● PROBLEM DESCRIPTION
Find the line that contains "O => Done (i, mac)". Restate it and each following line exactly, through the end of the records.

### EXERCISE INPUT

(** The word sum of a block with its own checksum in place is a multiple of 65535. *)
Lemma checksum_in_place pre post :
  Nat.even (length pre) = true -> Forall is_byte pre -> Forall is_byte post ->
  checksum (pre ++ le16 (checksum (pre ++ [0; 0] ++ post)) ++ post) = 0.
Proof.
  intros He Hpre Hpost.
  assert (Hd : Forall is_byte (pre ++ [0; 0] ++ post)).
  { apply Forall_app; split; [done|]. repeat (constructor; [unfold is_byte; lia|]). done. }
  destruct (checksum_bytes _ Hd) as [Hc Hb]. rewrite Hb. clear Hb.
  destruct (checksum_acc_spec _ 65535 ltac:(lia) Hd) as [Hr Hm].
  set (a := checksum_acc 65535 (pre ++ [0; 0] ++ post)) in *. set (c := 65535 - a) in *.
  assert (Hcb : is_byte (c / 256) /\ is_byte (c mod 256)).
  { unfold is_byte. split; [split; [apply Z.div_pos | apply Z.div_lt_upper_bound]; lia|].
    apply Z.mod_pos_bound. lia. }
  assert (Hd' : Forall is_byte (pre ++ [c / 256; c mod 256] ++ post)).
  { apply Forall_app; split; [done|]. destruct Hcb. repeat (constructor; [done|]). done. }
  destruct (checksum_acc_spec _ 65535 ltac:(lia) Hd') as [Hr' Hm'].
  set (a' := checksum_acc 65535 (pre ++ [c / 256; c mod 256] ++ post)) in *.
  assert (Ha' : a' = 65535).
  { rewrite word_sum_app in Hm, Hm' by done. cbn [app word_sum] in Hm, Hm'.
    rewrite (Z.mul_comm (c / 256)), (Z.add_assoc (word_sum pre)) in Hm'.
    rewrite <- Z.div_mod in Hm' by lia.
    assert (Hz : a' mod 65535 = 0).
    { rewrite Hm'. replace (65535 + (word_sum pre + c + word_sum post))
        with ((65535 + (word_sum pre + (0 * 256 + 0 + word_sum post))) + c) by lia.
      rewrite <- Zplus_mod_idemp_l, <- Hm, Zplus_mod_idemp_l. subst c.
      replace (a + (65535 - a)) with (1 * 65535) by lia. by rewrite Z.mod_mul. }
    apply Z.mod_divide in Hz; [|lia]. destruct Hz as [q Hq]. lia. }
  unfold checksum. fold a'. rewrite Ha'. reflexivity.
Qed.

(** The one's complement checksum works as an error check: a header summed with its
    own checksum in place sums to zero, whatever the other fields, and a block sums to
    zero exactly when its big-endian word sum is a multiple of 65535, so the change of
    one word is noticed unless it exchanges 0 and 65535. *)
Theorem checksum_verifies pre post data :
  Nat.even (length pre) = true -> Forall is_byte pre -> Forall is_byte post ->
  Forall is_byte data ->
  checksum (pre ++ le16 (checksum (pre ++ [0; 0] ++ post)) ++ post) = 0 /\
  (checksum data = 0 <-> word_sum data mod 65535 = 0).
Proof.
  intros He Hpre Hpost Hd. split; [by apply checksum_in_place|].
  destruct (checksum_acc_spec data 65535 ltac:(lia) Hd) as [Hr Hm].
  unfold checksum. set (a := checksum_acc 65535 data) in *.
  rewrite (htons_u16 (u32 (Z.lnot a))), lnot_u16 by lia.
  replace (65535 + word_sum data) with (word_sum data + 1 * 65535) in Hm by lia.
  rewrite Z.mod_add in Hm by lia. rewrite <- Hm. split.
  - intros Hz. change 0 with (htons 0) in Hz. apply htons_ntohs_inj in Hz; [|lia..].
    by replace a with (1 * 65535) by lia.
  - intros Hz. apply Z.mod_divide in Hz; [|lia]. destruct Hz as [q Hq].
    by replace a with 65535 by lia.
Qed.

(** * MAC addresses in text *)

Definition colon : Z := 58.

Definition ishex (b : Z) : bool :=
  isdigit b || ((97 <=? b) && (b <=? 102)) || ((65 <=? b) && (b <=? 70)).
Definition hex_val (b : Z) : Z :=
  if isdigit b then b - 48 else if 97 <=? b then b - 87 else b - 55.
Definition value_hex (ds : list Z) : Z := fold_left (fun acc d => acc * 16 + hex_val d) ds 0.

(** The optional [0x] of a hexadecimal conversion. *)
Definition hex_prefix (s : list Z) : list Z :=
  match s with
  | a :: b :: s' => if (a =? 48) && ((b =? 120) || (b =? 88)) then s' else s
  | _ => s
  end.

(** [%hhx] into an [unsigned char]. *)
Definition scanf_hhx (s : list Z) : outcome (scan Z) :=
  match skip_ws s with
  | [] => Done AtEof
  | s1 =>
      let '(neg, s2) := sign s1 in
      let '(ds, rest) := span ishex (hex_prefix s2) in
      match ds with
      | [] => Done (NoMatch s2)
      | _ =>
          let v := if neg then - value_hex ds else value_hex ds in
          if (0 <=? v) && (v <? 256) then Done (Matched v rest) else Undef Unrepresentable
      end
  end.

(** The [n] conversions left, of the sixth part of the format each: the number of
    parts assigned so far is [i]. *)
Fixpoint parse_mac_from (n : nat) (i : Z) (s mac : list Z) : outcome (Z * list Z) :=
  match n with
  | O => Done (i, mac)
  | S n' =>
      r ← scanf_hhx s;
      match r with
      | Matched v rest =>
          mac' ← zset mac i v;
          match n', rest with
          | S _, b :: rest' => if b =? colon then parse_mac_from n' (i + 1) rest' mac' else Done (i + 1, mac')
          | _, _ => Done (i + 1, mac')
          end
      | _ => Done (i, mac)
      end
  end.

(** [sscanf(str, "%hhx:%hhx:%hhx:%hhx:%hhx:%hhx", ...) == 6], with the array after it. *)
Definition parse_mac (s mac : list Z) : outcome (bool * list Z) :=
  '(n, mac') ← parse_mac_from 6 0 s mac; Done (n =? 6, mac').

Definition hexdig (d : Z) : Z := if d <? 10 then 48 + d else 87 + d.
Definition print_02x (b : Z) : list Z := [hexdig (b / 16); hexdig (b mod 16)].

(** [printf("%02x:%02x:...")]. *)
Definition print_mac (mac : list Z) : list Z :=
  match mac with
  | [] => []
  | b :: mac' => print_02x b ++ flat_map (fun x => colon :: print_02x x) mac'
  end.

######

● EXERCISE RESULT
  | O => Done (i, mac)
  | S n' =>
      r ← scanf_hhx s;
      match r with
      | Matched v rest =>
          mac' ← zset mac i v;
          match n', rest with
          | S _, b :: rest' => if b =? colon then parse_mac_from n' (i + 1) rest' mac' else Done (i + 1, mac')
          | _, _ => Done (i + 1, mac')
          end
      | _ => Done (i, mac)
      end
  end.

(** [sscanf(str, "%hhx:%hhx:%hhx:%hhx:%hhx:%hhx", ...) == 6], with the array after it. *)
Definition parse_mac (s mac : list Z) : outcome (bool * list Z) :=
  '(n, mac') ← parse_mac_from 6 0 s mac; Done (n =? 6, mac').

Definition hexdig (d : Z) : Z := if d <? 10 then 48 + d else 87 + d.
Definition print_02x (b : Z) : list Z := [hexdig (b / 16); hexdig (b mod 16)].

(** [printf("%02x:%02x:...")]. *)
Definition print_mac (mac : list Z) : list Z :=
  match mac with
  | [] => []
  | b :: mac' => print_02x b ++ flat_map (fun x => colon :: print_02x x) mac'
  end.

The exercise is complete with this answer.